(Stored items)
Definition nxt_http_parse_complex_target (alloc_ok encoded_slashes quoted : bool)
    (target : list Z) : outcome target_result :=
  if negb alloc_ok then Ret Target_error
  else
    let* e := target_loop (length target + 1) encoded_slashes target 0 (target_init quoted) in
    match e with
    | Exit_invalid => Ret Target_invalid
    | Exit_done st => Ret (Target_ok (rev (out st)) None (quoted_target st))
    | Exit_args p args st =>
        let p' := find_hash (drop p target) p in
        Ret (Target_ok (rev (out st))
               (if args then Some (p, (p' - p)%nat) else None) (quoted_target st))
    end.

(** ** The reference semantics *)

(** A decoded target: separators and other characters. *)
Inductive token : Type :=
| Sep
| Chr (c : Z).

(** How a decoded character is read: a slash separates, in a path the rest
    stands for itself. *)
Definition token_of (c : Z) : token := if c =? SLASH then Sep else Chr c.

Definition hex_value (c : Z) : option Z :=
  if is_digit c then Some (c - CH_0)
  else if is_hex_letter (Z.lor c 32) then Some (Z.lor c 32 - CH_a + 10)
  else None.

Aim of the task >>
Show all lines in the entries above where the string "then" appears.

Answer area >>
  if negb alloc_ok then Ret Target_error
               (if args then Some (p, (p' - p)%nat) else None) (quoted_target st))
Definition token_of (c : Z) : token := if c =? SLASH then Sep else Chr c.
  if is_digit c then Some (c - CH_0)
  else if is_hex_letter (Z.lor c 32) then Some (Z.lor c 32 - CH_a + 10)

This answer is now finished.